- [Input for this task]:
-------------------------
(** The issuer grants what the policy allows. *)
Lemma Issue_nofault i rules req b now nowA d :
  i_store i = true -> clock_ok now -> Allowed (Evaluate rules (rq_UserID req) (rq_DeviceID req) (rq_ResourceID req)) = true ->
  grants d !! ("grn_" +:+ hex_EncodeToString b) = None -> (rq_SessionID req <> "" -> is_Some (operator_sessions d !! rq_SessionID req)) ->
  exists g d', Issue i rules req (Some b) now nowA [] d
    = (Ok (Evaluate rules (rq_UserID req) (rq_DeviceID req) (rq_ResourceID req), Ok g), d', []).
Proof.
  intros Hst Hc Ha Hn Hs. unfold Issue, db_bind, db_ret, attempt. cbv zeta. rewrite Ha. cbn [negb newGrantID].
  destruct (proj1 (proj1 (Evaluate_allowed_iff _ _ _ _)) Ha) as ((_ & Hd & Hr) & _).
  destruct (Evaluate_Allowed _ _ _ _ Ha) as (rule & _ & _ & ->).
  pose proof (issue_ttl_range (rq_RequestedTTL req) (rule_ttl rule) (rule_ttl_range rule)) as (R1 & _).
  pose proof (rule_ttl_range rule) as R0. pose proof (clock_ok_truncate _ Hc) as Hct.
  rewrite Add_clock by (done || unfold MaxGrantTTL, Minute, Second, Millisecond in *; lia).
  match goal with |- context [Sign ?g ?k] => destruct (Sign_ok g k) as (s & HS & Hid) end;
    [done|cbn; lia|done..|]. rewrite HS, Hst.
  match goal with |- context [RecordGrant ?g ?e nowA [] d] => destruct (RecordGrant_nofault g e nowA d) as (d' & ->) end;
    [by cbn; rewrite Hid|done|done|]. eauto.
Qed.

(** A request an exchange should answer with a grant: an operator's, with an
    accepted certificate and a live session, that a rule allows. *)
Record entitled (i : Issuer) (x : exchange) (user : string) (q : grant_request) (rule : Rule) (leaf : Cert) (inter : list Cert)
    : Prop := {
  et_server : h_issuer (ex_server x) = Some i /\ i_store i = true /\ is_Some (h_login (ex_server x));
  et_tls : exists p, ex_peer x = Ok p /\ VersionTLS13 <= tp_Version p /\ tp_Certs p = leaf :: inter /\ tp_HoldsKey p = true;
  et_cert : chain_Verify cas ExtKeyUsageClientAuth None leaf inter = true
    /\ IdentityOf leaf = Ok (mkIdentity RoleOperator user)
    /\ acceptable (ex_db x) (mkIdentity RoleOperator user) (c_SerialHex leaf);
  et_request : hq_Method (ex_message x) = "POST" /\ hq_Path (ex_message x) = "/v1/grants"
    /\ json_grant (limited (ex_message x)) = Some q;
  et_session : exists sid row,
    let token := bearerToken (mkRequestHTTP (Some leaf) (hq_RemoteAddr (ex_message x)) (hq_Authorization (ex_message x))) in
    token <> "" /\ session_by_hash (HashToken token) (ex_db x) = Some (sid, row)
    /\ sr_user_id row = user /\ sr_revoked_at row = None /\ dw_now (ex_draws x) <= fromUnix (sr_expires_at row);
  et_rule : rule ∈ h_rules (ex_server x) /\ matches user (gq_DeviceID q) (gq_ResourceID q) rule
    /\ complete user (gq_DeviceID q) (gq_ResourceID q);
  et_nofault : ex_faults x = [];
  et_clock : clock_ok (dw_now (ex_draws x)) /\ clock_ok (dw_now (ex_draws x) + MaxGrantTTL);
  et_fresh : exists b, dw_rnd1 (ex_draws x) = Some b /\ zlen b = 16
    /\ grants (ex_db x) !! ("grn_" +:+ hex_EncodeToString b) = None
}.

Lemma session_by_hash_lookup h d sid row : session_by_hash h d = Some (sid, row) -> operator_sessions d !! sid = Some row.
Proof.
  intros [Hin _]%head_Some_elem_of%list_elem_of_In%List.filter_In. by apply list_elem_of_In, elem_of_map_to_list in Hin.
Qed.

Lemma requireSession_nofault r id now d sid row :
  bearerToken r <> "" -> session_by_hash (HashToken (bearerToken r)) d = Some (sid, row) ->
  sr_user_id row = id_ID id -> sr_revoked_at row = None -> now <= fromUnix (sr_expires_at row) ->
  requireSession HashToken r id now [] d = (Ok (inr (session_of_row sid row)), d, []).
Proof.
  intros Ht Hs Hu Hr He. unfold requireSession, Resolve, LookupSession. cbv zeta. rewrite !bool_decide_eq_false_2 by done.
  db_unfold. unfold attempt, next_fault. cbv beta iota. rewrite Hs. cbn. rewrite Hr. cbn. unfold After.
  replace (now >? fromUnix (sr_expires_at row)) with false by lia. cbn. by rewrite bool_decide_eq_true_2.
Qed.
(** [newEventSink] elsewhere. *)
Definition newEventSink_other (source : string) : proc World (option error) :=
  Ret (Some (EMsg "logging: no event log on this platform")).

(** [eventLogWriter.close] ([Close]). *)
Definition writer_close : proc World unit :=
  modify (fun w =>
    if (wd_writer w =? 0)%nat then w
    else with_sources (wd_sources w ∖ {[wd_writer w]}) (wd_last w) 0 w).

(** [eventLogWriter.write]. *)
Definition writer_write (eventType : Z) (message : string) (ok : bool) : proc World (option error) :=
  act (fun w =>
    if (wd_writer w =? 0)%nat then (None, w)
    else
      match utf16 message with
      | Err e => (Some e, w)
      | Ok _ =>
          if negb ok then (Some (EMsg "logging: report event"), w)
          else (None, with_logs (wd_json w) (wd_events w ++ [(eventType, genericEventID, message)]) w)
      end).

Definition sink_Warn (msg : string) (ok : bool) : proc World (option error) := writer_write eventLogWarning msg ok.
Definition sink_Error (msg : string) (ok : bool) : proc World (option error) := writer_write eventLogError msg ok.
-------------------------
- [Problem to work on]: All that is needed is the exact run of lines above from the line containing "match goal with |- context [Sign" through the line containing "(** A request", both of them included.

- [Result]:
  match goal with |- context [Sign ?g ?k] => destruct (Sign_ok g k) as (s & HS & Hid) end;
    [done|cbn; lia|done..|]. rewrite HS, Hst.
  match goal with |- context [RecordGrant ?g ?e nowA [] d] => destruct (RecordGrant_nofault g e nowA d) as (d' & ->) end;
    [by cbn; rewrite Hid|done|done|]. eauto.
Qed.

(** A request an exchange should answer with a grant: an operator's, with an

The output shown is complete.